A thermo-stable purified serine hydroxymethyltransferase (SHMT; 418 AA) was used for the carrier free immobilization using pectin as a coach molecule and formaldehyde as a cross-linker. The purified protein was cross linked with formaldehyde in the presence of pectin to form stable and active aggregates. The cross-linked enzyme aggregates [CLEAs] of SHMT showed improved catalytic properties and reusability. The SHMT-CLEAs showed a noteworthy change in the thermo-stability and activity compared to its free counterpart. The optimum activity for free SHMT was reported at 55 °C and pH 7.5 which SHMT CLEAs showed maximum activity at 60 °C and pH 8.0. Similarly, the CLEAs were noticed to increase the thermo-stability in comparison to free enzyme. The divalent salt ion Ca2+ and Ba2+ were found to enhance the activity at 1 and 5 mM of concentrations while Ni+, Co2+ and Zn2+ strongly inhibited the activity of both free as well as CLEAs. The Vmax and km values for free SHMT were recorded to be 1.21 μM s−1 and 272 μM while for CLEAs Vmax 1.42 μM s−1 and km 248.6 μM was recorded. Thus, a 120% increase in the Vmax was recorded for SHMT-CLEAs. The CLEAs were also found to be more stable at pH 6.5 and 8.5 pHs and retained 50% of its original activity for 180 and 200 min respectively.

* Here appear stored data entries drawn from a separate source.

Lemma CacheMiddleware_hit_reply (env : Env) (ctx : GoContext)
  (path signature nonce requestBody : string) (cached : CachedResponse) :
  exists r : Reply,
    In (reply_code r) [200; 403; 500; 504]
    /\ match verifyPayment env ctx signature nonce with
       | inl err => r = verification_reply err
       | inr (verifyResp, _) =>
           if IsValid verifyResp then reply_code r <> 403
           else r = mkReply [] 403
                      (invalid_signature_obj (Error verifyResp))
       end
    /\ forall (rq : Request) (keys : gmap string KeyValue) (ab : bool)
              (g : Globals),
         req_Context rq = ctx -> req_Path rq = path ->
         exists (g' : Globals) (keys' : gmap string KeyValue),
           (forall W (inst : ResponseWriter W) (w : W),
              CacheMiddleware_hit env signature nonce requestBody cached
                (mkContext rq w keys ab) g
              = (g', c_Abort (send r (mkContext rq w keys' ab))))
           /\ (reply_code r = 200 ->
               exists verifyResp paymentCtx,
                 verifyPayment env ctx signature nonce
                 = inr (verifyResp, paymentCtx)
                 /\ IsValid verifyResp = true
                 /\ served env rq g paymentCtx
                      (RecoveredAddress verifyResp) requestBody
                      (Result cached) g' r)
           /\ (reply_code r = 403 -> g' = g).
Proof.
  destruct (verifyPayment env ctx signature nonce)
    as [err|[verifyResp paymentCtx]] eqn:Ev.
  { exists (verification_reply err).
    assert (Hcode : reply_code (verification_reply err) = 504
                    \/ reply_code (verification_reply err) = 500).
    { unfold verification_reply.
      destruct (errors_Is_DeadlineExceeded err); auto. }
    split; [simpl; intuition|]. split; [reflexivity|].
    intros rq keys ab g <- <-.
    exists (log_Printf (String.append "Verification error on cache hit: "
                          (GoError_Error err)) g), keys.
    split.
    { intros. unfold CacheMiddleware_hit. cbn [Request_].
      rewrite Ev, verification_error_response_send. reflexivity. }
    split; intros H0; destruct Hcode as [Hc|Hc]; rewrite Hc in H0;
      discriminate. }
  destruct (IsValid verifyResp) eqn:Evalid.
  2:{ exists (mkReply [] 403 (invalid_signature_obj (Error verifyResp))).
      split; [simpl; auto|]. split; [reflexivity|].
      intros rq keys ab g <- <-. exists g, keys.
      split.
      { intros. unfold CacheMiddleware_hit. cbn [Request_].
        now rewrite Ev, Evalid. }
      split; [discriminate|reflexivity]. }
  destruct (generateAndSendReceipt_reply env path paymentCtx
              (RecoveredAddress verifyResp) requestBody (Result cached))
    as (r & err & Hgen).
  exists r.
  assert (Hcode : match err with
                  | None => reply_code r = 200
                  | Some _ => reply_code r = 500
                  end).
  { destruct (Hgen (mkRequest ∅ 0 None ctx path "") ∅ false
                (mkGlobals None ∅ [] []) eq_refl)
      as (g' & _ & _ & _ & Hres).
    destruct err; [exact Hres|].
    destruct Hres as (b & rc & rj & _ & _ & _ & _ & ->). reflexivity. }
  split; [destruct err; rewrite Hcode; simpl; auto 6|].
  split; [destruct err; rewrite Hcode; discriminate|].
  intros rq keys ab g <- Hpath.
  destruct (Hgen rq
              (<["payment_context" := KPaymentContext paymentCtx]>
                 (<["payment_verification" := KVerifyResponse verifyResp]>
                    keys))
              ab g Hpath) as (g1 & Hrun & _ & _ & Hres).
  destruct err as [e|].
  - exists (log_Printf (String.append
                          "Failed to send cached response receipt: "
                          (GoError_Error e)) g1),
      (<["payment_context" := KPaymentContext paymentCtx]>
         (<["payment_verification" := KVerifyResponse verifyResp]> keys)).
    split.
    { intros. unfold CacheMiddleware_hit, c_Set.
      cbn [Request_ Writer Keys aborted].
      now rewrite Ev, Evalid, Hrun. }
    rewrite Hcode. split; discriminate.
  - exists g1,
      (<["payment_context" := KPaymentContext paymentCtx]>
         (<["payment_verification" := KVerifyResponse verifyResp]> keys)).
    split.
    { intros. unfold CacheMiddleware_hit, c_Set.
      cbn [Request_ Writer Keys aborted].
      now rewrite Ev, Evalid, Hrun. }
    split.
    + intros _. exists verifyResp, paymentCtx. auto.
    + rewrite Hcode. discriminate.
Qed.

(** What a reply writes depends on the writer alone. *)
Lemma c_Header_Writer {W} `{ResponseWriter W} (k v : string)
  (c c0 : Context W) :
  Writer c = Writer c0 -> Writer (c_Header k v c) = Writer (c_Header k v c0).
Proof.
  intros Heq. unfold c_Header. destruct (String.eqb v ""); simpl;
    now rewrite Heq.
Qed.

Lemma c_JSON_Writer {W} `{ResponseWriter W} (code : Z) (obj : JValue)
  (c c0 : Context W) :
  Writer c = Writer c0 ->
  Writer (c_JSON code obj c) = Writer (c_JSON code obj c0).
Proof.
  intros Heq. unfold c_JSON. rewrite Heq.
  destruct (bodyAllowedForStatus code); [|reflexivity].
  destruct (json_Marshal obj); reflexivity.
Qed.

Lemma send_Writer {W} `{ResponseWriter W} (r : Reply) (c c0 : Context W) :
  Writer c = Writer c0 -> Writer (send r c) = Writer (send r c0).
Proof.
  intros Heq. unfold send. apply c_JSON_Writer.
  revert c c0 Heq.
  induction (reply_headers r) as [|[k v] hdrs IH]; intros c c0 Heq;
    [exact Heq|].
  simpl. apply IH. now apply c_Header_Writer.
Qed.


(** ** Receipts *)

(** The response the client is sent and the receipt issued for it agree:
    the bytes appended to the buffer are the encoding of the document
    that holds the result alone; the stored receipt carries the content
    hash of exactly these bytes; and the receipt itself travels in the
    [X-402-Receipt] header. *)
Definition delivered (env : Env) (c : Context bufferedWriter)
  (g' : Globals) (c' : Context bufferedWriter) : Prop :=
  exists (aiResult body : string) (rcpt : SignedReceipt)
         (receiptJSON : string),
    json_Marshal (result_obj aiResult) = inr body
    /\ bw_Status (Writer c') = 200
    /\ buf (Writer c') = String.append (buf (Writer c)) body
    /\ ResponseHash (Service (Receipt_ rcpt)) = content_hash body
    /\ receiptStore g' !! ID (Receipt_ rcpt)
       = Some (mkReceiptEntry rcpt (time_Now env + getReceiptTTL env))
    /\ json_Marshal_receipt rcpt = inr receiptJSON
    /\ Header_values (head (Writer c')) "X-402-Receipt"
       = (if String.eqb (base64_EncodeToString receiptJSON) "" then []
          else [base64_EncodeToString receiptJSON]).

Lemma served_delivered (env : Env) (rq : Request) (g g' : Globals)
  (paymentCtx : PaymentContext) (payer requestBody aiResult : string)
  (r : Reply) (c c1 c' : Context bufferedWriter) :
  served env rq g paymentCtx payer requestBody aiResult g' r ->
  closed (Writer c) = false ->
  Writer c1 = Writer c ->
  Writer c' = Writer (send r c1) ->
  delivered env c g' c'.
Proof.
  intros (body & rcpt & rj & Hm & Hg & Hs & Hj & ->) Hopen Hw1 Hw'.
  exists aiResult, body, rcpt, rj.
  assert (Hopen1 : closed (Writer c1) = false) by now rewrite Hw1.
  destruct (send_bw
              (mkReply [("X-402-Receipt", base64_EncodeToString rj)] 200
                 (result_obj aiResult)) c1 Hopen1 ltac:(discriminate))
    as (Hstatus & _ & Hbuf).
  cbn [reply_code reply_obj] in Hstatus, Hbuf.
  rewrite Hw'. split; [exact Hm|]. split; [exact Hstatus|]. split.
  { rewrite Hbuf, Hw1. unfold json_written. cbn [bodyAllowedForStatus].
    replace (bodyAllowedForStatus 200) with true by reflexivity.
    now rewrite Hm. }
  split.
  { unfold GenerateReceipt in Hg.
    destruct (sign_receipt env _) as [e|[sg pub]]; [discriminate|].
    inversion Hg. reflexivity. }
  split.
  { unfold storeReceipt in Hs.
    destruct (validateReceipt (Some rcpt)); [discriminate|].
    inversion Hs. cbn [set_receiptStore receiptStore].
    apply lookup_insert_eq. }
  split; [exact Hj|].
  unfold send. cbn [reply_headers reply_code reply_obj fold_left fst snd].
  assert (Hopen2 : closed (Writer (c_Header "X-402-Receipt"
                                     (base64_EncodeToString rj) c1)) = false).
  { destruct (c_Header_bw "X-402-Receipt" (base64_EncodeToString rj) c1)
      as (_ & Hc & _). now rewrite Hc. }
  destruct (c_JSON_bw 200 (result_obj aiResult) _ Hopen2
              ltac:(discriminate)) as (_ & _ & _ & Hhd).
  rewrite Hhd by discriminate.
  destruct (c_Header_bw "X-402-Receipt" (base64_EncodeToString rj) c1)
    as (_ & _ & _ & _ & Hh).
  rewrite Hh. now rewrite decide_True by reflexivity.
Qed.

The CLEAs also retained 72% of its activity after 12 repetitive cycles of d-phenylserine hydrolysis. Also, the synthesized CLEAs retained more than 60% of its original activity after 10 days of incubation at 25 °C in comparison to free enzyme which loses more than 90% of its residual activity. Thus, with improved thermostability and activity the CLEAs of SHMT can be used repetitively at industrial scale for the synthesis of commercially important amino acids.